» **Stored items**
- - -

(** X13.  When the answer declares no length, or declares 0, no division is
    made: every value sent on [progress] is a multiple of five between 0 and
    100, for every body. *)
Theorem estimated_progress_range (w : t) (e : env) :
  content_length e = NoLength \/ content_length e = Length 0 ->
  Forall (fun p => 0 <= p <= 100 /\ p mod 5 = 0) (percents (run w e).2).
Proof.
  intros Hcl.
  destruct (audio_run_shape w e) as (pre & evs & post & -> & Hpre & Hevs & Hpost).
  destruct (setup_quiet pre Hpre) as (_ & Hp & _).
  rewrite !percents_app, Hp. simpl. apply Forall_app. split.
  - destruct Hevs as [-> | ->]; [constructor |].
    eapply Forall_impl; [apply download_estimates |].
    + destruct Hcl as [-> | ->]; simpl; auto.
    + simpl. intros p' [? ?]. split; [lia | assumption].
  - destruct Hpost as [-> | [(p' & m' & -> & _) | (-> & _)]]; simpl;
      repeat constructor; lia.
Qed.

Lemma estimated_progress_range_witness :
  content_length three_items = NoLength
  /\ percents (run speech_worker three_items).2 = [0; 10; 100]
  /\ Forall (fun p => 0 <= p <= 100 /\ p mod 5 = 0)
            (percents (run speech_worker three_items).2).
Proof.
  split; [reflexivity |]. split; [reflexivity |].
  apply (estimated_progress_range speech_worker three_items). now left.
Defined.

- - -

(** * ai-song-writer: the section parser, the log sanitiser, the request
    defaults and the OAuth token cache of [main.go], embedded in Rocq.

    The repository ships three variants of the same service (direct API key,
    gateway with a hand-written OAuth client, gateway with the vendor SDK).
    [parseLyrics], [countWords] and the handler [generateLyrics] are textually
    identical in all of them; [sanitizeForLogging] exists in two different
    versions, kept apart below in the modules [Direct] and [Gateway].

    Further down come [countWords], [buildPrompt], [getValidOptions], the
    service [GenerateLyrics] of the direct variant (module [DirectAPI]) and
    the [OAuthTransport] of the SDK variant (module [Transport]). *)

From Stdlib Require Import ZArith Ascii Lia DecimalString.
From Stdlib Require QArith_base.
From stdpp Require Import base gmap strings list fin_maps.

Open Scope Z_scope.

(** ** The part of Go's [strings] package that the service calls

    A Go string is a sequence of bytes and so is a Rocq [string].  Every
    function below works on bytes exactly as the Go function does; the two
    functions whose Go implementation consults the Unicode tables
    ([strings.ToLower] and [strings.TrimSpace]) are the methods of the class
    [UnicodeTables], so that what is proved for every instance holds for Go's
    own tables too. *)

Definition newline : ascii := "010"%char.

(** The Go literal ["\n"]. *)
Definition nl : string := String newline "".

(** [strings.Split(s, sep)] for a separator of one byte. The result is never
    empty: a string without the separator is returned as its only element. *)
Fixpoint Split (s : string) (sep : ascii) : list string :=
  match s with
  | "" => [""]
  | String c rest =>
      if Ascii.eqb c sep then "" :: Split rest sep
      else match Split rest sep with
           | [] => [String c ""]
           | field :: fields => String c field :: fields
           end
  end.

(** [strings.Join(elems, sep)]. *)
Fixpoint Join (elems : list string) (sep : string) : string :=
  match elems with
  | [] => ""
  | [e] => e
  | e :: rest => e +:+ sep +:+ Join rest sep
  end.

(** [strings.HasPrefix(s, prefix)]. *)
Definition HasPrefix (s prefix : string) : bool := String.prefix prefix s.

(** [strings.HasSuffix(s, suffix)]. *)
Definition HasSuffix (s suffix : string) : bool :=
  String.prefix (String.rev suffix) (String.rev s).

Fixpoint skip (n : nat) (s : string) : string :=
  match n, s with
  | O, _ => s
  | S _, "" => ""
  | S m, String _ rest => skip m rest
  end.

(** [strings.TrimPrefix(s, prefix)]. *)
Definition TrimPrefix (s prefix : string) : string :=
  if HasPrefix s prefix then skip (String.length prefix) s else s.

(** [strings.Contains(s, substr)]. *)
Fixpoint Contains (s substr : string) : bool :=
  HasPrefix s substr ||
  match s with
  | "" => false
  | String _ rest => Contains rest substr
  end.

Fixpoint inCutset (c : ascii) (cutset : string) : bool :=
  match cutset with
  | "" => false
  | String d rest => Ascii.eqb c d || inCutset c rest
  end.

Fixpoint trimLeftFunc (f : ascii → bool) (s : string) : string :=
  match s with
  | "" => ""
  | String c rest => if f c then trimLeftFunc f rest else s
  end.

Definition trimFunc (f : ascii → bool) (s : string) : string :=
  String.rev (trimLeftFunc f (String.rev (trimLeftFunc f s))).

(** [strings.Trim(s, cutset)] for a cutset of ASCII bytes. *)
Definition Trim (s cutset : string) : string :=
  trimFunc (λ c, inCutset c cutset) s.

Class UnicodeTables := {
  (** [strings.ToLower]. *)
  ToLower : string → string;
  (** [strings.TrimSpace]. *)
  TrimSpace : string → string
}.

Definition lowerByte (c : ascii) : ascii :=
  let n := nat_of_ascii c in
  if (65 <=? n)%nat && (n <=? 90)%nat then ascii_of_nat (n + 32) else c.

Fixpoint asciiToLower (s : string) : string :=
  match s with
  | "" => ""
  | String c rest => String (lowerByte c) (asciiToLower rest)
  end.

- - -

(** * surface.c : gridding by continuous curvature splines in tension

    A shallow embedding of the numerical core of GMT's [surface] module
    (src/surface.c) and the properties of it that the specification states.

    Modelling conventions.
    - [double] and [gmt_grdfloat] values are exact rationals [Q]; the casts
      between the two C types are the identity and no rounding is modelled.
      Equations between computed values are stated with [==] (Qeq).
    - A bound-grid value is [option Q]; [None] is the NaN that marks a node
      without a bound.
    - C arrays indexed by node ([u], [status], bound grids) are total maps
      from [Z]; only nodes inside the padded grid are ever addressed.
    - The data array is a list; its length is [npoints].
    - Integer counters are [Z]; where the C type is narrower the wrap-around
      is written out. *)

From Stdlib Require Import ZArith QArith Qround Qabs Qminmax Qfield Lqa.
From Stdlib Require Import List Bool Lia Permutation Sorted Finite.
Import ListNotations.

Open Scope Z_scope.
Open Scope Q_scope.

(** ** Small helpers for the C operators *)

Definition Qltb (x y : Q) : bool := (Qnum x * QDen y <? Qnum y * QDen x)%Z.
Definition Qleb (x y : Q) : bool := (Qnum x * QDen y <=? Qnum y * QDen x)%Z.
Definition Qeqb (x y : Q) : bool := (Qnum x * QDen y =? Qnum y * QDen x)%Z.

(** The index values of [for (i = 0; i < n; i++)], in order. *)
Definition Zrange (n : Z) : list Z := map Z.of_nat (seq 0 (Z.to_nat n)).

- - -

» **What to do**
Could you restate, word for word, the lines above from the one with "From Stdlib Require QArith_base." to the one with "Definition HasSuffix (s", both included?

» **Answer section**
From Stdlib Require QArith_base.
From stdpp Require Import base gmap strings list fin_maps.

Open Scope Z_scope.

(** ** The part of Go's [strings] package that the service calls

    A Go string is a sequence of bytes and so is a Rocq [string].  Every
    function below works on bytes exactly as the Go function does; the two
    functions whose Go implementation consults the Unicode tables
    ([strings.ToLower] and [strings.TrimSpace]) are the methods of the class
    [UnicodeTables], so that what is proved for every instance holds for Go's
    own tables too. *)

Definition newline : ascii := "010"%char.

(** The Go literal ["\n"]. *)
Definition nl : string := String newline "".

(** [strings.Split(s, sep)] for a separator of one byte. The result is never
    empty: a string without the separator is returned as its only element. *)
Fixpoint Split (s : string) (sep : ascii) : list string :=
  match s with
  | "" => [""]
  | String c rest =>
      if Ascii.eqb c sep then "" :: Split rest sep
      else match Split rest sep with
           | [] => [String c ""]
           | field :: fields => String c field :: fields
           end
  end.

(** [strings.Join(elems, sep)]. *)
Fixpoint Join (elems : list string) (sep : string) : string :=
  match elems with
  | [] => ""
  | [e] => e
  | e :: rest => e +:+ sep +:+ Join rest sep
  end.

(** [strings.HasPrefix(s, prefix)]. *)
Definition HasPrefix (s prefix : string) : bool := String.prefix prefix s.

(** [strings.HasSuffix(s, suffix)]. *)
Definition HasSuffix (s suffix : string) : bool :=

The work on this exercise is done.